- INPUT MATERIAL -

Lemma unmap_sim s t owner va :
  sim s t -> word 64 va -> implements (unmap4K owner va) s (spec_unmap owner va t).
Proof.
  intros S Hva. unfold implements, unmap4K, spec_unmap. wp_step. wp_step. cbn [id].
  rewrite (sm_sealed _ _ _ S), (lookup_sim s t) by done. wp_step; rewrite Hcond; [done|].
  destruct (spec_lookup owner va t) as [[] e] eqn:E; try done. destruct Hva as [Hva _].
  unfold spec_lookup in E. repeat case_bool_decide; try done. rewrite indices_ixs by lia.
  destruct (sp_map t !! (va / 4096)) as [e'|] eqn:Em; [|done]. clear E. cbn [default].
  set (v := va / 4096) in *. pose proof (page_range va ltac:(lia)) as Hv. fold v in Hv.
  destruct (sm_dir _ _ _ S) as (D & R & HF). pose proof (sm_static _ _ _ S) as HS.
  pose proof (sm_wf _ _ _ S) as WF. pose proof (holds_self _ _ _ _ _ HS R) as Hs0.
  pose proof (proj1 (r_leaf R _ _ Em)) as Hl0. fold (key 1 v) in Hl0.
  assert (E0 : node_of D v 3 = 0%nat).
  { unfold node_of. by rewrite (root_walk _ _ _ _ _ _ _ R Hv). }
  pose proof (walk_path_spec _ _ WF s HS s D _ v 3 [] Hs0 Hl0 ltac:(lia)) as Hw. rewrite E0 in Hw.
  unfold id. rewrite Hw. set (path := _ ++ _). cbv zeta.
  assert (HP : forall j, (0 <= j <= 3)%nat -> D !! (j, key (Datatypes.S j) v) = Some (path !!! j)).
  { intros j Hj. rewrite (node_of_eq _ _ s s D (sp_map t) v j) by (done || lia).
    destruct j as [|[|[|[|j]]]]; [done..|by rewrite E0|lia]. }
  pose proof (HP 0%nat ltac:(lia)) as Hq. destruct (r_node R _ _ _ Hq) as [Hl _].
  wp_step. eapply (wp_set_word _ _ WF s HS); [apply changes_refl|done|rewrite ixs_at by lia; apply mod512_range|].
  intros s1 C1. wp_step. apply wp_modify. wp_step.
  set (m' := delete v (sp_map t)).
  assert (Hh1 : holds (sp_pool t) (sp_pat t) s s1 D m') by (eapply holds_leaf; [done|done|lia|done|by right]).
  set (s1' := {| pt := _; mem := _ |}).
  assert (Hm : mappings_ (pt s1) -64 1 = Z.of_nat (size m')).
  { rewrite (ch_pt _ _ _ _ _ C1). cbn. rewrite (sm_count _ _ _ S). unfold m'.
    rewrite map_size_delete_Some by (by eexists).
    pose proof (size_range (sp_map t) (2 ^ 36) (sm_range _ _ _ S)) as Hs.
    change (Z.max 0 (2 ^ 36)) with (2 ^ 36) in Hs.
    assert (size (sp_map t) <> 0%nat) by (rewrite map_size_non_empty_iff; intros Hn; by rewrite Hn in Em).
    rewrite sub64_small by lia. lia. }
  assert (HS1 : static (sp_pool t) (sp_pat t) s1').
  { pose proof (holds_static _ _ _ HS _ _ _ Hh1) as []. by split. }
  assert (Hh1' : holds (sp_pool t) (sp_pat t) s1' s1' D m').
  { apply holds_self; [done|]. apply Hh1. }
  eapply (wp_free_levels _ _ WF s1' HS1 m' v 0); [done|lia|lia|done|by apply full_but_unmap|done|].
  intros s2 D2 Hh2 F2. wp_step. split; [done|]. cbn [snd].
  pose proof (holds_static _ _ _ HS1 _ _ _ Hh2) as HS2. destruct Hh2 as [HC _ R2].
  split; cbn; [done|done|..]; try (rewrite (ch_pt _ _ _ _ _ HC); cbn; rewrite (ch_pt _ _ _ _ _ C1); apply S).
  - rewrite (ch_pt _ _ _ _ _ HC). cbn. exact Hm.
  - intros y [_ Hy]%lookup_delete_is_Some. by apply (sm_range _ _ _ S).
  - by exists D2.
  - intros a Ha. rewrite (ch_frame _ _ _ _ _ HC) by done. cbn. rewrite (ch_frame _ _ _ _ _ C1) by done. by apply S.
Qed.

(** ** Every operation *)

Lemma op_sim s st o :
  sim_state mem0 s st -> op_words o ->
  wp (run_op o) (fun r s' => r = (spec_op o st).1 /\ sim_state mem0 s' (spec_op o st).2) s.
Proof.
  intros S Ho. destruct st as [t|]; cbn [sim_state] in S.
  - destruct o; cbn [run_op spec_op].
    + wp_step. unfold initialize. wp_step. wp_step. by rewrite (st_pool (sm_static _ _ _ S)).
    + destruct Ho as (? & ? & ?). wp_step. eapply wp_mono; [by eapply map_sim|]. intros r s' [E HS]. by apply wp_ret.
    + wp_step. eapply wp_mono; [by eapply unmap_sim|]. intros r s' [E HS]. by apply wp_ret.
    + apply wp_gets. by rewrite (lookup_sim s t).
    + unfold seal. wp_step. wp_step. rewrite (st_pool (sm_static _ _ _ S)), (sm_owner _ _ _ S).
      wp_step; un_negb Hcond.
      * apply Z.eqb_neq in Hcond. wp_step. by rewrite bool_decide_true.
      * apply Z.eqb_eq in Hcond. rewrite bool_decide_false by tauto. wp_step. apply wp_modify. wp_step.
        rewrite (pool_at_page _ _ _ _ (sm_static _ _ _ S)). split; [done|]. destruct S as [? [] ? ? ? ? ? ?]. by split.
  - subst s. destruct o; [by apply init_sim|done..].
Qed.
End Sim.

- WHAT YOU HAVE TO DO -
Look through the entries above and list every line containing "Hcond".

- TASK SOLUTION -
  rewrite (sm_sealed _ _ _ S), (lookup_sim s t) by done. wp_step; rewrite Hcond; [done|].
      wp_step; un_negb Hcond.
      * apply Z.eqb_neq in Hcond. wp_step. by rewrite bool_decide_true.
      * apply Z.eqb_eq in Hcond. rewrite bool_decide_false by tauto. wp_step. apply wp_modify. wp_step.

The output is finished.